Bank fees and legal costs associated with the securing of external financing
are capitalised and amortised over the term of the relevant facility. All other
borrowing costs are recognised in the income statement in the period in
which they are incurred.
r) Financial instruments
The Group uses forward currency contracts to reduce its exposure to
exchange rate fluctuations. Such contracts are measured at their fair value
based on contracted exchange rates. Hedge accounting as defined by IAS39
has been applied to the financial statements in the current period.
s) Provisions
Provisions are recognised when the Group has a legal or constructive
obligation as a result of past events and it is probable that an outflow of
resources will be required to settle the obligation and a reliable estimate can
be made of the amount of the obligation. Provisions are discounted where
the time value of money is considered to be material.
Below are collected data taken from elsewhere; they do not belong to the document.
(** C14: A request for a distance table is answered with shortest ways. For two
    to a hundred valid coordinates, for which the facade finds the locations
    [locs] on the hierarchy [g] of the network [E], the reply is a JSON object
    with a square table. Its entry for two locations is the length of the
    shortest way between them, or [INT_MAX] if there is none, provided that no
    such way is negative. *)
Theorem table_reply_shortest d integral_to_string karma_real iteration decode params reply g E W M B (query_heap : BinaryHeap HeapData map_storage) locs :
  (2 <= vsize (coordinates params) <= 100)%N -> Forall (fun c => coordinate_isValid c = true) (coordinates params) ->
  mapM (fun '(i, c) => table_location d decode params i c) (imap pair (coordinates params)) = Some locs ->
  static_wf g -> (sg_number_of_nodes g < 2147483647)%N -> weights_ok W g -> represents g E ->
  (forall dir, upward_bound dir g B) -> (0 <= M /\ 0 <= B /\ 0 <= W /\ M + 2 * B + W < INT_MAX)%Z ->
  Forall (location_ok (sg_number_of_nodes g) M) locs ->
  exists rows, DistanceTablePlugin_HandleRequest d integral_to_string karma_real iteration decode (ManyToManyRouting g query_heap) params reply =
    Some (render_reply karma_real iteration reply [(lit "distance_table", JArray rows)]) /\ vsize rows = vsize (coordinates params) /\
    forall i j from to, vget locs i = Some from -> vget locs j = Some to -> exists row x,
      vget rows i = Some (JArray row) /\ vget row j = Some (jint x) /\ ((forall s, way E from to s -> (0 <= s)%Z) -> shortest E from to x).
Proof.
  intros Hn Hvalid Hlocs Hwf Hg Hw Hrep Hb Hroom Hok. assert (vsize locs = vsize (coordinates params)) as Hsz.
  { apply mapM_Some, Forall2_length in Hlocs. unfold vsize. by rewrite <- Hlocs, length_imap. }
  destruct (distance_table_ok g E W M B query_heap locs Hwf Hg Hw Hrep Hb Hroom Hok) as (table & Ht & Hts & Hentry); [nia|].
  destruct (table_rows_ok table (vsize locs)) as (rows & Hrows & Hrs & Hrow); [done|lia|]. exists rows. split.
  - unfold DistanceTablePlugin_HandleRequest. case_ltb; [lia|]. cbn [orb].
    assert (forallb coordinate_isValid (coordinates params) = true) as -> by (apply forallb_forall; rewrite Forall_forall in Hvalid; intros c Hc; apply Hvalid, list_elem_of_In, Hc).
    cbn [negb]. rewrite u32_small, N.min_r by lia. rewrite take_ge by (unfold vsize; lia). rewrite Hlocs. cbn [mbind option_bind]. rewrite Ht. cbn [mbind option_bind].
    by rewrite <- Hsz, Hrows.
  - split; [lia|]. intros i j from to Hi Hj. destruct (Hentry i j from to Hi Hj) as (x & Hx & _ & Hshort). pose proof (vget_Some_lt _ _ _ Hi). pose proof (vget_Some_lt _ _ _ Hj).
    destruct (Hrow i j x) as (row & H1 & H2); [lia|lia|done|]. by exists row, x.
Qed.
Provisions are categorised as follows:
Insurance:
Full provision is made for the estimated cost of all claims notified but not
settled at the balance sheet date. Provision is also made for the estimated cost
of claims incurred but not reported at the balance sheet date, based on historic
experience of the value of such claims. Any differences between original claims
provisions and subsequent settlements are reflected in the income statement in
the relevant period.
Reorganisation:
Reorganisation provisions are only recognised where plans are demonstrably
committed and where appropriate communication to those affected has been
undertaken at the balance sheet date. Provisions are not recognised in respect
of future operating losses.
Sales:
Sales provisions relate to “cash-back” and similar promotions, product
warranties, product returns, and network operator performance penalties.
The anticipated costs of these items are assessed by reference to historic
trends and any other information that is considered to be relevant.
Other:
Other provisions relate to dilapidations and similar property costs, and all other
provisions, principally being the anticipated costs of unresolved tax issues
and legal disputes, and costs associated with onerous contracts. All such
provisions are assessed by reference to the best available information at the
balance sheet date.
t) Use of critical accounting estimates and assumptions
Estimates and assumptions used in the preparation of the financial statements
are continually reviewed and revised as necessary. Whilst every effort is made
to ensure that such estimates and assumptions are reasonable, by their nature
they are uncertain, and as such changes in estimates and assumptions may
have a material impact in the financial statements.
The principal balances in the financial statements where changes in estimates
and assumptions may have a material impact are as follows:
Subscriber acquisition costs:
Estimates made in relation to future cash inflows, related cash outflows
and rates of in-contract churn are based on the best information available
at the balance sheet date, but such estimates may differ from actual results.
Recoverable amount of non-current assets:
All non-current assets, including goodwill and other intangible assets, are
reviewed for potential impairment using estimates of the future economic
benefits attributable to them. In the case of customer bases, such estimates
involve assumptions in relation to future customer margins and average
customer lives. Any estimates of future economic benefits made in relation
to non-current assets may differ from the benefits that ultimately arise, and
materially affect the recoverable value of the asset.
Trade and other receivables:
Provisions for irrecoverable receivables are based on extensive historic
evidence, and the best available information in relation to specific issues,
but are nevertheless inherently uncertain.